= Analytical Society =

19th-century British organisation for the promotion of Leibniz's calculus

The Analytical Society was a group of individuals in early-19th-century Britain whose aim was to promote the use of Leibnizian notation for differentiation in calculus as opposed to the Newton notation for differentiation. The latter system came into being in the 18th century as a convention of Sir Isaac Newton, and was in use throughout Great Britain. According to a mathematical historian:
In 1800, English mathematics was trapped in the doldrums of fluxional notation and of an intuitive geometric-physical approach to mathematics designed to prepare the student for reading Newton's Principia...The study of any mathematics not pertinent to the traditional questions of Tripos was not only ignored, but actually discouraged. Cambridge was isolated, and its students remained ignorant of continental developments.

The Society was first envisioned by Charles Babbage as a parody on the debate of whether Bible texts should be annotated, with Babbage having the notion that his textbook by Sylvestre Lacroix was without need for interpretation once translated.
Its membership originally consisted of a group of Cambridge students led by Babbage and including Edward Bromhead.

The Cambridge mathematician Robert Woodhouse had brought the Leibniz notation to England with his book Principles of Analytical Calculation in 1803. While Newton's notation was unsuitable for a function of several variables, Woodhouse showed, for instance, how to find the total differential of $\phi(p, q),$ where φ is a function of p and q:
$d\phi = \frac{\partial \phi}{\partial p} dp + \frac{\partial \phi}{\partial q} dq .$
The slow uptake of the continental methods in calculus led to the formation of the Analytical Society by Charles Babbage, John Herschel and George Peacock.

Though the Society was disbanded by 1814 when most of the original members had graduated, its influence continued to be felt.
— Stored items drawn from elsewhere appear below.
(** [execute]: the reference of the result and its summary. *)
Definition execute_audit (registry : ModuleRegistry) (audit_id job_id : string) (parameters : dict)
    : SM (string * dict) :=
  _ ← ensure_not_cancelled;
  _ ← _progress 5 "loading_inventory" "Loading inventory";
  allowed ← _parameters registry parameters;
  '(scope, assets, services) ← load_inventory audit_id;
  _ ← ensure_not_cancelled;
  _ ← _progress 12 "matching_services" "Matching services";
  work ← pure (match_work registry assets services scope allowed);
  let total := Z.max (Z.of_nat (length work)) 1 in
  runs ← for_each (run_work registry audit_id job_id total) (zip (seqZ 0 (Z.of_nat (length work))) work);
  _ ← ensure_not_cancelled;
  _ ← _progress 94 "summarizing" "Summarizing protocol observations";
  observation_count ← on_obs (count_observations audit_id);
  let summary := summary_of registry allowed work runs observation_count in
  let document :=
    [("schema", PStr "protocol-audit-result"); ("schema_version", PInt 1); ("audit_id", PStr audit_id);
     ("job_id", PStr job_id); ("profile", PStr "default"); ("confirmed_scope_id", PStr scope.(cs_id));
     ("interface", PStr scope.(cs_interface)); ("runs", PList (List.map PDict runs)); ("summary", PDict summary)] in
  artifact ← on_evidence (put_json audit_id (Some job_id) "protocol_audit_result" document RETENTION_AUDIT
    "protocol-audit-result" 1);
  mret (artifact.(artifact_id), summary ++ [("result_reference", PStr artifact.(artifact_id))]).
End running.
(* ===== verification/ActiveRun.v ===== *)
(** * Active discovery ([providers/nmap.py], [jobs/handlers/active.py])

    Running a plan: the scan, the progress it streams, its report and the evidence kept of
    it; and the job that discovers hosts in a confirmed scope, scans those that are up and
    takes in what was found. *)

From S2P Require Import Prelude PyBase PyText JobModels JobStore Sha256 Ip ScopeEngine Nmap FindModels FindDates InventoryBase Inventory InventoryIngest InventoryQueries Regex ProbeModels ProbeTargets ProbeParsers Evidence ProbeStore NmapProgress ProbeRun Routes RouteTrace NmapPlans.

(** [NmapRun] *)
Record NmapRun : Type := mkNmapRun {
  nmap_plan : NmapCommandPlan;
  nmap_result : ToolResult;
  nmap_document : option NmapScanDocument;
  xml_artifact_id : option string;
  xml_sha256 : option string
}.

(** The settings the job reads. *)
Record DiscoverySettings : Type := mkDiscoverySettings {
  scope_settings : ActiveSettings;
  interface_settings : InterfaceSettings;
  nmap_settings : NmapSettings;
  nmap_runtime_dir : string
}.

Definition NmapParseCode_value (c : NmapParseCode) : string :=
  match c with
  | MALFORMED_XML => "malformed_xml"
  | UNSUPPORTED_OUTPUT => "unsupported_output"
  | INCOMPLETE_OUTPUT => "incomplete_output"
  end.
The evidence of Analytical Society work appeared in 1816 when Peacock and Herschel completed the translation of Sylvestre Lacroix's textbook An Elementary Treatise on Differential and Integral Calculus that had been started by Babbage. In 1817 Peacock introduced Leibnizian symbols in that year's examinations in the local senate-house.

Both the exam and the textbook met with little criticism until 1819, when both were criticised by D.M. Peacock, vicar of Sedbergh, 1796 to 1840. He wrote:
The University should be more on its guard ... against the introduction of merely algebraic or analytical speculations into its public examinations.

Nevertheless, the reforms were encouraged by younger members of Cambridge University. George Peacock successfully encouraged a colleague, Richard Gwatkin of St John's College at Cambridge University, to adopt the new notation in his exams.

Use of Leibnizian notation began to spread after this. In 1820, the notation was used by William Whewell, a previously neutral but influential Cambridge University faculty member, in his examinations. In 1821, Peacock again used Leibnizian notation in his examinations, and the notation became well established.

The Society followed its success by publishing two volumes of examples showing the new method. One was by George Peacock on differential and integral calculus; the other was by Herschel on the calculus of finite differences. They were joined in this by Whewell, who in 1819 published a book, An Elementary Treatise on Mechanics, which used the new notation and which became a standard textbook on the subject.

John Ainz, a pupil of Peacock's, published a notable paper in 1826 which showed how to apply Leibnizian calculus on various physical problems.

These activities did not go unnoticed at other universities in Great Britain, and soon they followed Cambridge's example. By 1830, Leibniz notation was widely adopted and used alongside the traditional denotation of differentiation by use of dots as Newton had done.